6 Reasons Why Every Cook Should Master Deviled Eggs

April 9, 2014 | By | Comments (1)

Why deviled eggs? We’ve got six reasons why Southern cooks worth their salt should rock this classic Southern appetizer.

Photo: Hector Sanchez

Photo: Hector Sanchez

No. 1: They’re ours. No, we didn’t invent them (thank you, circa-6,000 BC Romans); we just perfected them.

No. 2: Every self-respecting host needs a go-to recipe for deviled eggs in his or her quiver. Likewise, every guest who brings a platter to the party will guarantee herself a return invitation.

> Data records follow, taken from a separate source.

(* ===== verification/AccessSpec.v ===== *)
(** * Access: what a request may do

    One request by itself, whatever its statements answer: passwords are verified
    against what was stored, and a route under a project admits exactly the users
    whose token, account and role allow it. *)

From S2P Require Import Prelude Prog AccessModel AccessProvider AccessHandlers AccessRoutes AccessWorld.
From stdpp Require Import options.
#[local] Open Scope Z_scope.
#[local] Set Default Proof Using "Type".

(** ** Passwords *)

Lemma fromHex_hexDigit n : (n < 16)%nat -> fromHex (hexDigit n) = Some n.
Proof. intros Hn. do 16 (destruct n as [|n]; [reflexivity|]). lia. Qed.

Lemma hexDigit_not_dollar n : (n < 16)%nat -> Ascii.eqb (hexDigit n) dollar = false.
Proof. intros Hn. do 16 (destruct n as [|n]; [reflexivity|]). lia. Qed.

(** The two digits of a byte. *)
Lemma nibbles c : let n := nat_of_ascii c in
  (Nat.div n 16 < 16)%nat /\ (Nat.modulo n 16 < 16)%nat /\ ascii_of_nat (16 * Nat.div n 16 + Nat.modulo n 16) = c.
Proof.
  intros n. pose proof (nat_ascii_bounded c : (n < 256)%nat). split_and!.
  - by apply Nat.Div0.div_lt_upper_bound.
  - by apply Nat.mod_upper_bound.
  - rewrite <- Nat.div_mod_eq. apply ascii_nat_embedding.
Qed.

Lemma hexDecode_hexEncode s : hexDecode (hexEncode s) = Some s.
Proof.
  induction s as [|c s IH]; [done|]. destruct (nibbles c) as (Hd & Hm & E). cbn [hexEncode hexDecode].
  rewrite !fromHex_hexDigit by done. cbn [mbind option_bind]. rewrite IH. cbn [mbind option_bind]. by rewrite E.
Qed.

Lemma hexEncode_no_dollar s : str_mem dollar (hexEncode s) = false.
Proof.
  induction s as [|c s IH]; [done|]. destruct (nibbles c) as (Hd & Hm & _). cbn [hexEncode str_mem].
  by rewrite !hexDigit_not_dollar, IH.
Qed.

Lemma sameBytes_iff a b : String.length a = String.length b -> sameBytes a b = true <-> a = b.
Proof.
  unfold sameBytes. rewrite N.eqb_eq.
  assert (Hz : forall l d, foldl (fun diff p => N.lor diff (N.lxor (N_of_ascii p.1) (N_of_ascii p.2))) d l = 0%N <->
                 d = 0%N /\ Forall (fun p => N_of_ascii p.1 = N_of_ascii p.2) l).
  { induction l as [|p l IH]; intros d; simpl; [naive_solver|].
    rewrite IH, N.lor_eq_0_iff, N.lxor_eq_0_iff, Forall_cons. naive_solver. }
  rewrite Hz. clear Hz. revert b; induction a as [|c a IH]; intros [|d b]; simpl; intros Hl; try done.
  rewrite Forall_cons. specialize (IH b ltac:(lia)). simpl. split.
  - intros (_ & Hc & Hf). f_equal; [|apply IH; done].
    rewrite <- (ascii_N_embedding c), <- (ascii_N_embedding d). by f_equal.
  - intros [= -> ->]. split_and!; [done..|]. by apply IH.
Qed.

Lemma graphic_no_space c s : (32 < nat_of_ascii c < 128)%nat -> drop_space_rune (String c s) = None.
Proof.
  intros Hc. unfold drop_space_rune. rewrite !(bool_decide_eq_false_2 (_ <= _ <= _)%nat) by lia.
  rewrite (bool_decide_eq_false_2 (nat_of_ascii c = 32)%nat) by lia. cbn [orb].
  destruct s as [|c2 s2]; [done|]. rewrite bool_decide_eq_false_2 by lia.
  destruct s2 as [|c3 s3]; [done|]. by rewrite bool_decide_eq_false_2 by lia.
Qed.

Lemma scans_graphic fuel c s : (32 < nat_of_ascii c < 128)%nat -> scansToken (S fuel) (String c s) = true.
Proof.
  intros Hc. cbn [scansToken]. rewrite graphic_no_space by done. destruct (Ascii.eqb_spec c "010"%char) as [->|]; [|done].
  vm_compute in Hc. lia.
Qed.

Lemma hexDigit_graphic n : (n < 16)%nat -> (32 < nat_of_ascii (hexDigit n) < 128)%nat.
Proof. intros Hn. do 16 (destruct n as [|n]; [vm_compute; lia|]). lia. Qed.

Lemma scans_rest fuel salt s : scansToken (S fuel) (hexEncode salt +:+ String dollar s) = true.
Proof.
  destruct salt as [|c salt]; apply scans_graphic; [vm_compute; lia|]. apply hexDigit_graphic, nibbles.
Qed.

No. 3: Good stuffed eggs are built on good technique. For the best hard-cooked eggs, simmer them 10 minutes, cool slightly under tap water, and then get cracking.

No. 4: You can’t gossip with authority at the neighborhood potluck about Suzy Jane Smoot’s controversial additions of pickle relish, sugar, and bacon fat until you make your own.

No. 5: Appetizer trends ebb and flow, but deviled eggs are like good manners: They never go out of style.

No. 6: The possibilities are endless. Learn the rules below first; then break them with six riffs—or with your own signature fillings and garnishes.

How To Make Classic Deviled Eggs Ingredients 12 hard-cooked eggs, peeled 1/2 cup mayonnaise 1 1/2 teaspoons white wine vinegar 1 1/2 teaspoons Dijon mustard 1/8 teaspoon kosher salt Dash of hot sauce (optional) Garnish: paprika Preparation 1. Slice eggs in half lengthwise, and carefully remove yolks, keeping egg whites intact. 2. Grate egg yolks using small holes of a box grater. Mash together yolks, mayonnaise, and next 3 ingredients. Add more salt or hot sauce, if desired. 3. Spoon or pipe yolk mixture into egg whites.

Photo: Hector Sanchez

Photo: Hector Sanchez

Top Tips: The Whites Don’t overcook the eggs. The whites should still have a little wiggle to them. The Filling Grate yolks on a box grater for the creamiest results. The Nest For a less traditional look than this, halve eggs crosswise so they stand up tall. Try all our favorite deviled egg recipes: 12 Ways with Deviled Eggs


  1. Sharon Connor

    I use pickle juice instead of vinegar. Just adds a little touch.